L’operazione ha preso il via all’alba, coinvolgendo agenti del nucleo di polizia tributaria di Bologna e Milano, e uomini della squadra mobile della questura del capoluogo lombardo, che hanno collaborato per eseguire le quarantanove ordinanze di custodia cautelare in carcere nell’ambito di un massiccio contrasto alla criminalità coordinato dalla procura di Milano e dalla direzione distrettuale antimafia. Gli arresti, quattordici dei quali emessi nei confronti di altrettanti soggetti già in carcere, sono stati disposti dal gip Stefania Donadio e sono l’ultimo atto di indagini che hanno visto lavorare insieme la guardia di finanza e la squadra mobile, impegnate a seguire tre filoni investigativi differenti.
Gli inquirenti si insospettiscono già nel 2005, quando il Goa di Bologna scopre un traffico internazionale di droga per far arrivare a Milano gli stupefacenti attraverso la Spagna. Le indagini avviate all’epoca proseguono poi nel 2006, con gli agenti che sequestrano un carico di cocaina all’aeroporto di Bologna e che in più operazioni sottraggono alla criminalità ben 95 chili di cocaina e 150 chili di hashish. Un altro filone si concentra invece sulla joint venture tra mafia e ‘ndrangheta al nord, organizzazioni che vogliono stringere un patto direttamente con i narcos sudamericani nell’ambito della gestione dell’importazione di droga. I malavitosi avevano infatti contrattato per far arrivare direttamente da Panama a Livorno 600 chili di cocaina, importazione che doveva avvenire su una nave che trasportava frutta esotica ma che non è andata a buon fine.

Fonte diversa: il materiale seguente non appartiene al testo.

(* ===== verification/StrParms.v ===== *)
(** * String parameters (core/libcutils/str_parms.c, strlcpy.c)

    Parameter lists "key=value;key=value" held in a hash map.  Keys and values
    are C strings on the heap, owned by the map.  A C string is the list of its
    characters before the NUL.  [strdup], [strtok_r], [strchr], [strtol],
    [snprintf("%d")] and [asprintf] are modelled as the C standard describes
    them; conversions of floating-point numbers are parameters.  Log output is
    left out. *)

From S2P Require Import Prelude Hashmap.
From Stdlib Require Import Ascii.

#[local] Open Scope Z_scope.
#[local] Open Scope c_scope.

Definition ENOENT : Z := 2.

Notation cstr := (list ascii).

(** The client's objects: strings, and [struct str_parms]. *)
Inductive cobj : Type :=
| CStr (s : cstr)
| CParms (map : Z).

Notation MS := (M (heap cobj)).

Definition char_value `{Platform} (c : ascii) : Z := char_int (Z.of_N (N_of_ascii c)).

Definition load_str (p : Z) : MS cstr :=
  let! o := load p in match o with OClient (CStr s) => ret s | _ => undef end.
Definition load_parms (p : Z) : MS Z :=
  let! o := load p in match o with OClient (CParms map) => ret map | _ => undef end.

(** A new string with the characters [s]. *)
Definition new_str `{Allocator cobj} (s : cstr) : MS Z :=
  alloc (Z.of_nat (length s) + 1) (OClient (CStr s)).

(** ** Hashing and comparing keys *)

Definition str_eq (key_a key_b : Z) : MS bool :=
  let! a := load_str key_a in
  let! b := load_str key_b in
  ret (bool_decide (a = b)).

Definition str_hash `{Platform} (s : cstr) : Z :=
  i32 (foldl (fun hash c => u32 (u32 (Z.shiftl hash 5) + hash + char_value c)) 5381 s).

Definition str_hash_fn `{Platform} (str : Z) : MS Z :=
  if str =? 0 then ret (str_hash []) else let! s := load_str str in ret (str_hash s).

#[export] Instance str_keys `{Platform} : KeyFns cobj := {| hash := str_hash_fn; equals := str_eq |}.

(** ** Reading numbers *)

Definition is_space (c : ascii) : bool :=
  let n := Z.of_N (N_of_ascii c) in (n =? 32) || ((9 <=? n) && (n <=? 13)).

(** The value of a digit in bases up to 16. *)
Definition digit_of (c : ascii) : option Z :=
  let n := Z.of_N (N_of_ascii c) in
  if (48 <=? n) && (n <=? 57) then Some (n - 48)
  else if (97 <=? n) && (n <=? 102) then Some (n - 87)
  else if (65 <=? n) && (n <=? 70) then Some (n - 55)
  else None.

(** The digits at the front of [s], most significant first, and their number. *)
Fixpoint read_digits (base : Z) (s : cstr) (acc : Z) (count : nat) : Z * nat :=
  match s with
  | [] => (acc, count)
  | c :: s =>
    match digit_of c with
    | Some d => if d <? base then read_digits base s (acc * base + d) (S count) else (acc, count)
    | None => (acc, count)
    end
  end.

Fixpoint skip_space (s : cstr) : nat :=
  match s with c :: s => if is_space c then S (skip_space s) else O | [] => O end.

(** [strtol(s, &end, 0)]: the value, saturated to [long], and [end - s]. *)
Definition strtol (s : cstr) : Z * nat :=
  let ws := skip_space s in
  let s1 := drop ws s in
  let '(neg, sign) := match s1 with "-"%char :: _ => (true, 1%nat) | "+"%char :: _ => (false, 1%nat) | _ => (false, 0%nat) end in
  let s2 := drop sign s1 in
  let is_hex := match s2 with
                | "0"%char :: x :: d :: _ => (bool_decide (x = "x"%char) || bool_decide (x = "X"%char)) && isSome (digit_of d)
                | _ => false
                end in
  let base := if is_hex then 16 else match s2 with "0"%char :: _ => 8 | _ => 10 end in
  let prefix := if is_hex then 2%nat else 0%nat in
  let '(v, n) := read_digits base (drop prefix s2) 0 0 in
  if (n =? 0)%nat then (0, 0%nat)
  else (Z.max (- 2 ^ 63) (Z.min (2 ^ 63 - 1) (if (neg : bool) then - v else v)), (ws + sign + prefix + n)%nat).

(** [%d]; ten digits are enough for an [int]. *)
Definition digit_char (d : Z) : ascii := ascii_of_N (Z.to_N (48 + d)).
Fixpoint dec_digits (fuel : nat) (n : Z) : cstr :=
  match fuel with
  | O => []
  | S fuel => (if n <? 10 then [] else dec_digits fuel (n / 10)) ++ [digit_char (n mod 10)]
  end.
Definition dec (z : Z) : cstr :=
  if z <? 0 then "-"%char :: dec_digits 10 (- z) else dec_digits 10 z.

(** ** strlcpy *)

Definition NUL : ascii := "000"%char.

(** The copying loop: [n], the offset of [d] and [s], and the buffer. *)
Fixpoint strlcpy_loop (fuel : nat) (dst src : cstr) (n : Z) (i : nat) : outcome (Z * nat * cstr) :=
  let n := n - 1 in
  if n =? 0 then Ok (0, i, dst)
  else match fuel with
  | O => NoFuel
  | S fuel =>
    let c := nth i src NUL in
    if (i <? length dst)%nat then
      let dst := <[i := c]> dst in
      if decide (c = NUL) then Ok (n, S i, dst) else strlcpy_loop fuel dst src n (S i)
    else UB
  end.

Definition strlcpy (dst src : cstr) (siz : Z) : outcome (Z * cstr) :=
  let len := length src in
  do! r := (if siz =? 0 then Ok (0, 0%nat, dst) else strlcpy_loop (S len) dst src siz 0) in
  let '(n, i, dst) := r in
  if n =? 0 then
    if siz =? 0 then Ok (Z.of_nat len, dst)
    else if (i <? length dst)%nat then Ok (Z.of_nat len, <[i := NUL]> dst) else UB
  else Ok (Z.of_nat i - 1, dst).

(** ** Parsing "key=value;..." *)

(** The characters before the first [d], and those after it. *)
Fixpoint split_at (d : ascii) (s : cstr) : option (cstr * cstr) :=
  match s with
  | [] => None
  | c :: s =>
    if decide (c = d) then Some ([], s)
    else match split_at d s with Some (a, b) => Some (c :: a, b) | None => None end
  end.

Fixpoint skip_delim (s : cstr) : cstr :=
  match s with c :: s' => if decide (c = ";"%char) then skip_delim s' else s | [] => [] end.

(** [strtok_r] with the delimiter ";": the next token, and what follows it. *)
Definition strtok_r (s : cstr) : option (cstr * cstr) :=
  match skip_delim s with
  | [] => None
  | s => Some (match split_at ";"%char s with Some (tok, rest) => (tok, rest) | None => (s, []) end)
  end.

Section Ops.
Context `{Platform} `{Allocator cobj}.
Context {float : Type} (fmt_float : float -> cstr) (strtof : cstr -> float * nat).

Definition str_parms_create : MS Z :=
  let! str_parms := alloc sizeof_ptr (OClient (CParms 0)) in
  if str_parms =? 0 then ret 0
  else
    let! map := hashmapCreate 5 in
    if map =? 0 then free str_parms ;;! ret 0
    else store str_parms (OClient (CParms map)) ;;! ret str_parms.

(** The label [do_remove] of [remove_pair]. *)
Definition do_remove (str_parms key value : Z) (should_continue : bool) : MS (bool * unit) :=
  let! map := load_parms str_parms in
  hashmapRemove map key ;;!
  free key ;;!
  free value ;;!
  ret (should_continue, tt).

(** The context [{str_parms, key}] is the first two arguments. *)
Definition remove_pair (ctxt_parms ctxt_key : Z) (key value : Z) (_ : unit) : MS (bool * unit) :=
  if ctxt_key =? 0 then do_remove ctxt_parms key value true
  else
    let! a := load_str ctxt_key in
    let! b := load_str key in
    if decide (a = b) then do_remove ctxt_parms key value false else ret (true, tt).

Definition str_parms_del (str_parms key : Z) : MS unit :=
  let! map := load_parms str_parms in
  hashmapForEach map (remove_pair str_parms key) tt.

Definition str_parms_destroy (str_parms : Z) : MS unit :=
  let! map := load_parms str_parms in
  hashmapForEach map (remove_pair str_parms 0) tt ;;!
  let! map := load_parms str_parms in
  hashmapFree map ;;!
  free str_parms.

(** One token of [str_parms_create_str].  The copies are not checked. *)
Definition add_pair (map : Z) (kvpair : cstr) : MS unit :=
  let put (k v : cstr) :=
    let! key := new_str k in
    let! value := new_str v in
    let! old_val := hashmapPut map key value in
    if negb (old_val =? 0) then free old_val ;;! free key else ret tt in
  match split_at "="%char kvpair with
  | Some ([], _) => ret tt
  | Some (k, v) => put k v
  | None => put kvpair []
  end.

Fixpoint pair_loop (fuel : nat) (map : Z) (s : cstr) : MS unit :=
  match strtok_r s with
  | None => ret tt
  | Some (kvpair, rest) =>
    match fuel with
    | O => no_fuel
    | S fuel => add_pair map kvpair ;;! pair_loop fuel map rest
    end
  end.

Definition str_parms_create_str (_string : Z) : MS Z :=
  let! str_parms := str_parms_create in
  if str_parms =? 0 then ret 0
  else
    let! s := load_str _string in
    let! str := new_str s in
    if str =? 0 then str_parms_destroy str_parms ;;! ret 0
    else
      let! map := load_parms str_parms in
      pair_loop (length s) map s ;;!
      free str ;;!
      ret str_parms.

(** The label [clean_up] of [str_parms_add_str]. *)
Definition clean_up (saved_errno tmp_key tmp_val old_val : Z) : MS Z :=
  free tmp_key ;;!
  free tmp_val ;;!
  free old_val ;;!
  let! e := gets errno in
  set_errno saved_errno ;;!
  ret (- e).

(** The strings are given by the code that reads them, so that [val_str] of
    [str_parms_add_int] need not be an object of the heap. *)
Definition add_strings (str_parms : Z) (key value : MS cstr) : MS Z :=
  let! saved_errno := gets errno in
  set_errno 0 ;;!
  let! k := key in
  let! tmp_key := new_str k in
  if tmp_key =? 0 then clean_up saved_errno tmp_key 0 0
  else
    let! v := value in
    let! tmp_val := new_str v in
    if tmp_val =? 0 then clean_up saved_errno tmp_key tmp_val 0
    else
      let! map := load_parms str_parms in
      let! old_val := hashmapPut map tmp_key tmp_val in
      if old_val =? 0 then
        let! e := gets errno in
        if e =? ENOMEM then clean_up saved_errno tmp_key tmp_val old_val
        else clean_up saved_errno 0 0 old_val
      else clean_up saved_errno tmp_key 0 old_val.

Definition str_parms_add_str (str_parms key value : Z) : MS Z :=
  add_strings str_parms (load_str key) (load_str value).

(** [snprintf] cuts the text to the size of [val_str]. *)
Definition str_parms_add_int (str_parms key value : Z) : MS Z :=
  add_strings str_parms (load_str key) (ret (take 11 (dec value))).

Definition str_parms_add_float (str_parms key : Z) (value : float) : MS Z :=
  add_strings str_parms (load_str key) (ret (take 22 (fmt_float value))).

Definition str_parms_has_key (str_parms key : Z) : MS Z :=
  let! map := load_parms str_parms in
  let! v := hashmapGet map key in
  ret (if v =? 0 then 0 else 1).

(** The result, and the buffer [val] after the call. *)
Definition str_parms_get_str (str_parms key : Z) (val : cstr) (len : Z) : MS (Z * cstr) :=
  let! map := load_parms str_parms in
  let! value := hashmapGet map key in
  if negb (value =? 0) then
    let! s := load_str value in
    let! (n, val) := lift (strlcpy val s (u64 len)) in
    ret (i32 n, val)
  else ret (- ENOENT, val).

(** The result, and [*val] after the call. *)
Definition str_parms_get_int (str_parms key val : Z) : MS (Z * Z) :=
  let! map := load_parms str_parms in
  let! value := hashmapGet map key in
  if value =? 0 then ret (- ENOENT, val)
  else
    let! s := load_str value in
    let '(v, n) := strtol s in
    if negb (length s =? 0)%nat && (n =? length s)%nat then ret (0, i32 v) else ret (- EINVAL, i32 v).

Definition str_parms_get_float (str_parms key : Z) (val : float) : MS (Z * float) :=
  let! map := load_parms str_parms in
  let! value := hashmapGet map key in
  if value =? 0 then ret (- ENOENT, val)
  else
    let! s := load_str value in
    let '(out, n) := strtof s in
    if (length s =? 0)%nat || negb (n =? length s)%nat then ret (- EINVAL, val) else ret (0, out).

(** The context is the object that [old_str] points to. *)
Definition combine_strings (key value : Z) (old_str : Z) : MS (bool * Z) :=
  let! old := (if old_str =? 0 then ret [] else let! s := load_str old_str in ret (s ++ [";"%char])) in
  let! k := load_str key in
  let! v := load_str value in
  let! new_ := new_str (old ++ k ++ "="%char :: v) in
  (if negb (old_str =? 0) then free old_str else ret tt) ;;!
  if negb (new_ =? 0) then ret (true, new_) else ret (false, 0).

Definition str_parms_to_str (str_parms : Z) : MS Z :=
  let! map := load_parms str_parms in
  let! n := hashmapSize map in
  if 0 <? n then hashmapForEach map combine_strings 0 else new_str [].
End Ops.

Le indagini hanno permesso di scoprire anche i dettagli dei traffici, le modalità, i nomi dei referenti delle famiglie malavitose e di ricostruire la storia degli ingenti proventi delle attività illecite. E’ così emerso che quello dello spaccio di cocaina doveva essere un business da portare avanti non soltanto al nord, ma da ripristinare anche in Sicilia per volontà della famiglia Lo Piccolo, portando sull’isola parte dei carichi provenienti dal Sud America. A questo scopo, dei malavitosi operanti al nord avevano preso contatti con Antonio Saccinto, tra i quarantanove arrestati, considerato un “broker”, ovvero un tramite tra la malavita italiana e i cartelli colombiani della droga. In seguito alla scoperta di questi contatti e dei traffici illeciti sono scattate le manette e sono stati sequestrati beni per oltre 50 milioni di euro; questo infatti il valore stimato delle 125 tra abitazioni e terreni, delle 40 auto, e degli svariati conti in banca che gli inquirenti hanno posto sotto sequestro nelle province di Milano, Pavia, Taranto, Cagliari e Torino.
I soggetti arrestati sono di diversa nazionalità (ci sono anche cittadini colombiani, cubani, egiziani, marocchini e albanesi oltre che italiani) e sono indagati a vario titolo per traffico internazionale di droga, estorsione, lesioni personali, intestazioni fittizie di beni, detenzione di armi clandestine e simulazione di reato, tutte imputazioni aggravate a volte dall’essere affiliati ad organizzazioni di stampo mafioso o alla ‘ndrangheta, i cui referenti nei traffici erano le famiglie Muia e Musitano.
Questa maxi operazione si distingue per rilevanza non soltanto per i quarantanove arresti e per il patrimonio sequestrato, ma anche per la collaborazione tra i diversi reparti investigativi, cooperazione di cui il colonnello Vincenzo Tomei si è detto orgoglioso.